Nowadays painful irritation of the Achilles tendon is a widespread complaint, with sufferers including particularly active children and teenagers, as well as adult sportsmen and women.

One would naturally expect achillodynia to be caused by excessive strain placed on the Achilles tendon during sport.

However, this inflammation is usually caused by minimal but constant maldistribution of stress on the muscles that make up the Achilles tendon.

This is caused by constantly wearing shoes with soft soles, which become deformed at the sides when stepping. This means that the calcaneus (heel bone) is no longer vertical to the leg axis, and the two calf muscles are therefore constantly under strain at different lengths.

If the sole is compressed on the outside, this creates a squint plane, which extends the outer calf muscle to the sunken depth, whilst the inner calf muscle is shortened by the same amount.

When the heel is raised and the musculature is tightened, the route taken by the outer muscle is much longer than for the inner. This creates constant rubbing of the Achilles tendon in itself. The outer muscle alone takes care of ensuring that the heel is straight. The necessary additional expenditure of power causes the periosteum to become inflamed where the muscle meets the calcaneus.

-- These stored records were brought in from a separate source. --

(** Removing one row [x] from a bucket keeps the global conditions. *)
Lemma tinv_remove t t' L i l l' x k d :
  tinv t L → L !! i = Some l →
  size t' = size t → mask t' = mask t → hash_func t' = hash_func t →
  bucket (rows t') i l' →
  (∀ a, a ≠ Root (Z.of_nat i) → a ∉ eptr <$> l → rows t' !! a = rows t !! a) →
  eptr <$> l ≡ₚ x :: (eptr <$> l') → kv <$> l ≡ₚ (k, d) :: (kv <$> l') →
  (∀ a, a ∈ mp_live (pool t') ↔ a ∈ mp_live (pool t) ∧ Slot a ≠ x) → mp_inv (pool t') →
  row_num t' = u32 (row_num t - 1) →
  tinv t' (<[i := l']> L) ∧ kv <$> concat L ≡ₚ (k, d) :: (kv <$> concat (<[i := l']> L)).
Proof.
  intros Hi Hl Hs Hm Hh Hb Hfr Hpp Hkp Hlv Hpi Hn.
  destruct (concat_insert L i l Hl) as (l1 & l2 & Hcl & Hcl').
  assert (kv <$> concat L ≡ₚ (k, d) :: (kv <$> l1 ++ l' ++ l2)) as Hkv.
  { rewrite Hcl, !fmap_app, Hkp. by rewrite Permutation_middle. }
  assert (eptr <$> concat L ≡ₚ x :: (eptr <$> l1 ++ l' ++ l2)) as Hpt.
  { rewrite Hcl, !fmap_app, Hpp. by rewrite Permutation_middle. }
  split; [|by rewrite Hcl'].
  apply (tinv_update t t' L i l l' l1 l2); try done; [intros a Ha Hna _; by apply Hfr|..].
  - intros e He. assert (ekey e ∈ ekey <$> l) as (e' & Ee & He')%list_elem_of_fmap.
    { rewrite ekey_kv, Hkp. simpl. right. rewrite <- ekey_kv. by apply list_elem_of_fmap_2. }
    rewrite Ee. by eapply tinv_hash.
  - pose proof (tinv_keys _ _ Hi) as Hnk. rewrite ekey_kv, Hkv in Hnk. simpl in Hnk.
    apply NoDup_cons in Hnk as [_ ?]. by rewrite ekey_kv.
  - pose proof (tinv_ptrs _ _ Hi) as Hnp. rewrite Hpt in Hnp. by apply NoDup_cons in Hnp as [_ ?].
  - intros a. rewrite Hlv, <- (tinv_live _ _ Hi), Hpt, elem_of_cons.
    pose proof (tinv_ptrs _ _ Hi) as Hnp. rewrite Hpt in Hnp. apply NoDup_cons in Hnp as [Hx _].
    split; [intros Ha; split; [by right|by intros <-]|naive_solver].
  - rewrite Hn, (tinv_num _ _ Hi), u32_pred.
    f_equal. assert (zlen (concat L) = 1 + zlen (l1 ++ l' ++ l2)); [|lia].
    apply Permutation_length in Hkv. simpl in Hkv. rewrite !length_fmap in Hkv. unfold zlen. lia.
Qed.

Lemma seg_head m p e l q : seg m p (e :: l) q → p = Some (eptr e).
Proof. destruct e as [[a k] d]. by intros [-> _]. Qed.

Lemma seg_next m p a k d l :
  seg m p ((a, k, d) :: l) None → ∃ nx, m !! a = Some (MkRow true k nx d) ∧ seg m nx l None.
Proof. intros (_ & nx & ? & ?). eauto. Qed.

Lemma release_spec t a :
  mp_inv (pool t) → a ∈ mp_live (pool t) →
  ∃ q, release t (Slot a) = Some (set_pool (clear t (Slot a)) q) ∧ mp_inv q ∧
    ∀ b, b ∈ mp_live q ↔ b ∈ mp_live (pool t) ∧ Slot b ≠ Slot a.
Proof.
  intros Hp Ha. destruct (mp_free_live _ _ Hp Ha) as (q & Hf & Hq & Hl).
  exists q. unfold release. cbn [clear set_row pool]. rewrite Hf. cbn [mbind option_bind].
  split; [done|]. split; [done|]. intros b. rewrite Hl, elem_of_difference, elem_of_singleton.
  split; (intros [? Hne]; split; [done|]; congruence).
Qed.

(** The three shapes of a deletion, at the level of one chain. *)
Lemma unlink_seg m p m0 b kb db a k d m2 r :
  NoDup (eptr <$> m0 ++ (b, kb, db) :: (a, k, d) :: m2) →
  seg m p (m0 ++ (b, kb, db) :: (a, k, d) :: m2) None →
  ∃ nx, m !! a = Some (MkRow true k nx d) ∧
    seg (<[a := r]> (<[b := MkRow true kb nx db]> m)) p (m0 ++ (b, kb, db) :: m2) None.
Proof.
  intros Hn (q & Hq & -> & nb & Hb & -> & nx & Ha & Hs)%seg_app. exists nx. split; [done|].
  rewrite fmap_app in Hn. simpl in Hn. apply NoDup_app in Hn as (_ & Hn0 & Hn).
  apply NoDup_cons in Hn as [Hnb [Hna _]%NoDup_cons]. unfold eptr in *; simpl in *.
  apply not_elem_of_cons in Hnb as [Hba Hb2].
  apply seg_app. exists (Some b). split.
  - apply seg_insert_other; [|apply seg_insert_other; [|done]].
    + intros Hin. eapply Hn0; [exact Hin|]. right. left.
    + intros Hin. eapply Hn0; [exact Hin|]. left.
  - cbn. split; [done|]. exists nx. rewrite lookup_insert_ne, lookup_insert_eq by done.
    split; [done|]. apply seg_insert_other; [done|]. by apply seg_insert_other.
Qed.

Lemma root_seg m p k d b kb db m2 r :
  NoDup (eptr <$> (p, k, d) :: (b, kb, db) :: m2) →
  seg m (Some p) ((p, k, d) :: (b, kb, db) :: m2) None →
  ∃ nx, m !! b = Some (MkRow true kb nx db) ∧
    seg (<[b := r]> (<[p := MkRow true kb nx db]> m)) (Some p) ((p, kb, db) :: m2) None.
Proof.
  intros Hn (_ & np & Hp & -> & nx & Hb & Hs). exists nx. split; [done|].
  simpl in Hn. apply NoDup_cons in Hn as [Hnp [Hnb _]%NoDup_cons]. unfold eptr in *; simpl in *.
  apply not_elem_of_cons in Hnp as [Hpb Hp2].
  cbn. split; [done|]. exists nx. rewrite lookup_insert_ne, lookup_insert_eq by done.
  split; [done|]. apply seg_insert_other; [done|]. by apply seg_insert_other.
Qed.

Lemma row_at_insert t p r : row_at (set_row t p r) p = r.
Proof. unfold row_at, set_row. cbn. by rewrite lookup_insert_eq. Qed.

Lemma row_at_insert_ne t p r a : a ≠ p → row_at (set_row t p r) a = row_at t a.
Proof. intros Hne. unfold row_at, set_row, zero_row. cbn. by rewrite lookup_insert_ne. Qed.

Lemma slot_live t L i l a :
  tinv t L → L !! i = Some l → Slot a ∈ eptr <$> l → a ∈ mp_live (pool t).
Proof.
  intros Hi Hl (e & Ee & He)%list_elem_of_fmap. apply (tinv_live _ _ Hi). rewrite Ee.
  apply list_elem_of_fmap_2, elem_of_concat. eauto.
Qed.

(** Deleting the root of a longer chain: the second row moves into the root. *)
Lemma del_root t L i k d b kb db m2 :
  tinv t L → L !! i = Some ((Root (Z.of_nat i), k, d) :: (Slot b, kb, db) :: m2) →
  let root := Root (Z.of_nat i) in let x := row_at t (Slot b) in
  let t1 := set_row t root (MkRow true (key x) (next x) (data x)) in
  ∃ t2 L', release t1 (Slot b) = Some t2 ∧
    tinv (set_row_num t2 (row_num t2 - 1)) L' ∧ kv <$> concat L ≡ₚ (k, d) :: (kv <$> concat L').
Proof.
  intros Hi Hl root x t1. destruct (NoDup_bucket _ _ _ _ Hi Hl) as [Hnp _].
  pose proof (tinv_bucket _ _ Hi _ _ Hl) as [Hs Hsl].
  destruct (release_spec t1 b) as (q & Hr & Hq & Hlv); [apply (tinv_pool _ _ Hi)|..].
  { apply (slot_live t L i _ b Hi Hl). simpl. right. left. }
  destruct (root_seg _ _ _ _ _ _ _ _ (MkRow false [] None (data (row_at t1 (Slot b)))) Hnp Hs) as (nx & Hb & Hs').
  assert (x = MkRow true kb nx db) as Hx by by apply row_at_Some.
  assert (rows t1 = <[root := MkRow true kb nx db]> (rows t)) as Hr1
    by (subst t1; by rewrite Hx).
  do 2 eexists. split; [exact Hr|].
  apply (tinv_remove t _ L i _ ((root, kb, db) :: m2) (Slot b) k d Hi Hl); try done.
  - split; [|simpl in Hsl; by apply Forall_cons in Hsl as [_ ?]].
    cbn [rows set_row_num set_pool clear set_row]. rewrite Hr1. exact Hs'.
  - intros a Ha Hna. cbn [rows set_row_num set_pool clear set_row].
    rewrite Hr1, !lookup_insert_ne; [done|..].
    + by intros <-.
    + intros <-. apply Hna. simpl. set_solver.
  - simpl. apply perm_swap.
Qed.

(** Deleting a row behind [b]. *)
Lemma del_middle t L i m0 b kb db a k d m2 :
  tinv t L → L !! i = Some (m0 ++ (b, kb, db) :: (Slot a, k, d) :: m2) →
  let r := row_at t b in
  let t1 := set_row t b (MkRow (active r) (key r) (next (row_at t (Slot a))) (data r)) in
  ∃ t2 L', release t1 (Slot a) = Some t2 ∧
    tinv (set_row_num t2 (row_num t2 - 1)) L' ∧ kv <$> concat L ≡ₚ (k, d) :: (kv <$> concat L').
Proof.
  intros Hi Hl r t1. destruct (NoDup_bucket _ _ _ _ Hi Hl) as [Hnp _].
  pose proof (tinv_bucket _ _ Hi _ _ Hl) as Hb.
  assert (seg (rows t) (Some (Root (Z.of_nat i))) (m0 ++ (b, kb, db) :: (Slot a, k, d) :: m2) None ∧
    Forall is_slot (eptr <$> tl (m0 ++ (b, kb, db) :: (Slot a, k, d) :: m2))) as [Hs Hsl].
  { by destruct m0. }
  destruct (release_spec t1 a) as (q & Hr & Hq & Hlv); [apply (tinv_pool _ _ Hi)|..].
  { apply (slot_live t L i _ a Hi Hl). rewrite fmap_app. set_solver. }
  destruct (unlink_seg _ _ _ _ _ _ _ _ _ _ (MkRow false [] None (data (row_at t1 (Slot a)))) Hnp Hs)
    as (nx & Ha & Hs').
  assert (∃ nb, r = MkRow true kb nb db) as [nb Hrb].
  { apply seg_app in Hs as (? & _ & _ & nb & Hb' & _). exists nb. by apply row_at_Some. }
  assert (rows t1 = <[b := MkRow true kb nx db]> (rows t)) as Hr1
    by (subst t1; by rewrite Hrb, (row_at_Some _ _ _ Ha)).
  do 2 eexists. split; [exact Hr|].
  apply (tinv_remove t _ L i _ (m0 ++ (b, kb, db) :: m2) (Slot a) k d Hi Hl); try done.
  - assert (seg (<[Slot a := MkRow false [] None (data (row_at t1 (Slot a)))]> (rows t1))
      (Some (Root (Z.of_nat i))) (m0 ++ (b, kb, db) :: m2) None) as Hs2 by (rewrite Hr1; exact Hs').
    destruct m0 as [|e m0]; (split; [exact Hs2|]); simpl in Hsl |- *.
    + by apply Forall_cons in Hsl as [_ ?].
    + rewrite fmap_app in *. simpl in *. rewrite Forall_app, !Forall_cons in *. naive_solver.
  - intros c _ Hc. cbn [rows set_row_num set_pool clear set_row].
    rewrite Hr1, !lookup_insert_ne; [done|..].
    + intros <-. apply Hc. rewrite fmap_app. set_solver.
    + intros <-. apply Hc. rewrite fmap_app. set_solver.
  - rewrite !fmap_app. simpl. rewrite perm_swap. by rewrite <- Permutation_middle.
  - rewrite !fmap_app. simpl. rewrite perm_swap. by rewrite <- Permutation_middle.
Qed.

Correspondingly, the inner calf muscle is under less strain when the heel is raised. However, the tension in both muscles is the same.

Despite the shorter extension, the inner muscle is kept at the same tension as the outer. This conflictive distribution of stress creates pain in both muscles, but it is stronger on the shortened side.

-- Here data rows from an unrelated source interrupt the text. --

(** [String::pop]: the old block and the buffer with a new one. *)
Definition pop (s : String) (init_size : Z) : option (bytes * String) :=
  if s_length s <? s_offset s then None (* assert *) else
  let _length := s_length s - s_offset s in
  let alloc_size := OSW_MEM_ALIGNED_SIZE
    (if _length =? 0 then init_size else Z.max _length init_size) in
  let new_val := fresh (Z.to_nat alloc_size) in
  new_val ← (if 0 <? _length then d ← load (s_str s) (s_offset s) _length; store new_val 0 d
             else Some new_val);
  Some (s_str s, MkString _length alloc_size 0 new_val).

Definition reduce (s : String) (_offset : Z) : option String :=
  if negb ((0 <=? _offset) && (_offset <=? s_length s)) then None (* assert *) else
  if _offset =? 0 then Some s else
  let length := s_length s - _offset in
  if length =? 0 then Some (MkString length (s_size s) 0 (s_str s)) else
  d ← load (s_str s) _offset length;
  m ← store (s_str s) 0 d;
  Some (MkString length (s_size s) 0 m).

Definition clear (s : String) : String := MkString 0 (s_size s) 0 (s_str s).

Definition extend (s : String) (new_size : Z) : option String :=
  if s_size s <? new_size then Some (reserve s new_size) else None (* assert *).

Definition grow (s : String) (incr_value : Z) : String :=
  let s := MkString (s_length s + incr_value) (s_size s) (s_offset s) (s_str s) in
  if s_length s =? s_size s then reserve s (s_size s * 2) else s.

(** [openswoole_size_align] with the page size. *)
Definition openswoole_size_align (size pagesize : Z) : Z := size + (pagesize - size mod pagesize).

Definition write (pagesize : Z) (s : String) (_offset : Z) (data : bytes) : option String :=
  let new_length := u64 (_offset + zlen data) in
  let s := if new_length >? s_size s
           then reserve s (openswoole_size_align (new_length * 2) pagesize) else s in
  m ← store (s_str s) _offset data;
  Some (MkString (if new_length >? s_length s then new_length else s_length s)
                 (s_size s) (s_offset s) m).
Lemma unpack_take t data k :
  length_letter t → openswoole_type_size t <= Z.of_nat k → openswoole_type_size t <= zlen data →
  openswoole_unpack t (take k data) = openswoole_unpack t data ∧ is_Some (openswoole_unpack t data).
Proof.
  intros Ht Hk Hd. unfold length_letter in Ht. unfold openswoole_unpack, rd.
  assert (∀ n, 0 <= n → n <= openswoole_type_size t → load (take k data) 0 n = load data 0 n ∧
    is_Some (load data 0 n)) as Hl.
  { intros n Hn Hle. split; [apply load_take; lia|]. rewrite load_Some by lia. eauto. }
  repeat (apply elem_of_cons in Ht as [->|Ht]; [cbn [Z.eqb Pos.eqb];
    match goal with |- context [load data 0 ?n] =>
      destruct (Hl n) as [-> [x Hx]]; [lia|vm_compute; congruence|] end;
    rewrite ?Hx; split; [reflexivity|cbn; eauto] |]).
  by apply not_elem_of_nil in Ht.
Qed.

(** The length a complete header announces under [default_length_func]. *)
Definition default_total (p : Protocol) (header : bytes) : Z :=
  match openswoole_unpack (package_length_type p) (drop (Z.to_nat (package_length_offset p)) header) with
  | Some body_length => if body_length <? 0 then -1 else i32 (package_body_offset p + body_length)
  | None => -1
  end.

(** A configuration the server accepts. *)
Definition length_config (p : Protocol) : Prop :=
  length_letter (package_length_type p) ∧ 0 <= package_length_offset p ∧
  package_length_size p = openswoole_type_size (package_length_type p) ∧
  package_max_length p < 2 ^ 31.

Lemma type_size_pos t : length_letter t → 0 < openswoole_type_size t.
Proof.
  intros Ht. unfold length_letter in Ht.
  repeat (apply elem_of_cons in Ht as [->|Ht]; [by vm_compute|]). by apply not_elem_of_nil in Ht.
Qed.

Lemma default_length_total p s :
  length_config p →
  default_length_func p None s
  = Some (if zlen s <? package_length_offset p + package_length_size p then 0
          else announced p (default_total p) s).
Proof.
  intros (Ht & Ho & Hsz & _). pose proof (type_size_pos _ Ht) as Hp. unfold default_length_func.
  cbn [default from_option id]. rewrite (proj2 (Z.eqb_neq _ 0)) by lia.
  destruct (Z.ltb_spec (zlen s) (package_length_offset p + package_length_size p)) as [|Hge]; [done|].
  unfold announced, default_total. rewrite skipn_firstn_comm.
  destruct (unpack_take (package_length_type p) (drop (Z.to_nat (package_length_offset p)) s)
    (Z.to_nat (package_length_offset p + package_length_size p) - Z.to_nat (package_length_offset p)))
    as [-> [x ->]]; [done|lia|unfold zlen in *; rewrite length_drop; lia|].
  cbn [mbind option_bind]. by destruct (x <? 0).
Qed.
(* ===== verification/CoChannel.v ===== *)
(** * The coroutine channel: src/coroutine/channel.cc,
      include/openswoole_coroutine_channel.h

    Coroutines are cooperative: [co->resume()] runs the resumed coroutine at once
    and returns when it yields, so the running coroutines form a stack, the
    current one on top.  A configuration is the channel and that stack; a step is
    an operation of the current coroutine, the continuation of one that was just
    resumed, or an event of the loop (a timer, a cancellation).  What a coroutine
    does between channel operations is unrestricted.  [pushed] and [popped] are
    ghost histories. *)

From S2P Require Import Prelude.

(** Why a waiting coroutine runs again. *)
Inductive reason := Notified | TimedOut | Canceled.

(** Where a coroutine on the stack is: in its own code, resumed inside [push] or
    [pop], or inside one of the two loops of [close]. *)
Inductive pc :=
  | Own | WakePush (data : Z) (r : reason) | WakePop (r : reason) | CloseProducers | CloseConsumers.

(** [class Channel]; a waiting producer keeps its data in its own frame. *)
Record Channel := MkChan {
  capacity : nat; closed : bool; data_queue : list Z;
  producer_queue : list (Z * Z); consumer_queue : list Z }.

Record Config := MkConfig {
  chan : Channel; stack : list (Z * pc); pushed : list Z; popped : list Z }.

Definition is_empty (ch : Channel) : bool := bool_decide (data_queue ch = []).
Definition is_full (ch : Channel) : bool := (length (data_queue ch) =? capacity ch)%nat.
Definition length_ (ch : Channel) : nat := length (data_queue ch).
Definition consumer_num (ch : Channel) : nat := length (consumer_queue ch).
Definition producer_num (ch : Channel) : nat := length (producer_queue ch).
Definition is_closed (ch : Channel) : bool := closed ch.

Definition set_data (ch : Channel) (d : list Z) : Channel :=
  MkChan (capacity ch) (closed ch) d (producer_queue ch) (consumer_queue ch).
Definition set_queues (ch : Channel) (ps : list (Z * Z)) (cs : list Z) : Channel :=
  MkChan (capacity ch) (closed ch) (data_queue ch) ps cs.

If the sole of the shoe is compressed on the inside, the pain develops in the same way.

As the maldistribution of stress is very minimal, it can remain pain-free in normal day-to-day life, but will become painfully noticeable during physical activity.

However, if the daily strain is not consistently avoided, permanent healing will not be possible. Bandages or injections of pain relief can relieve the problem but are not expedient.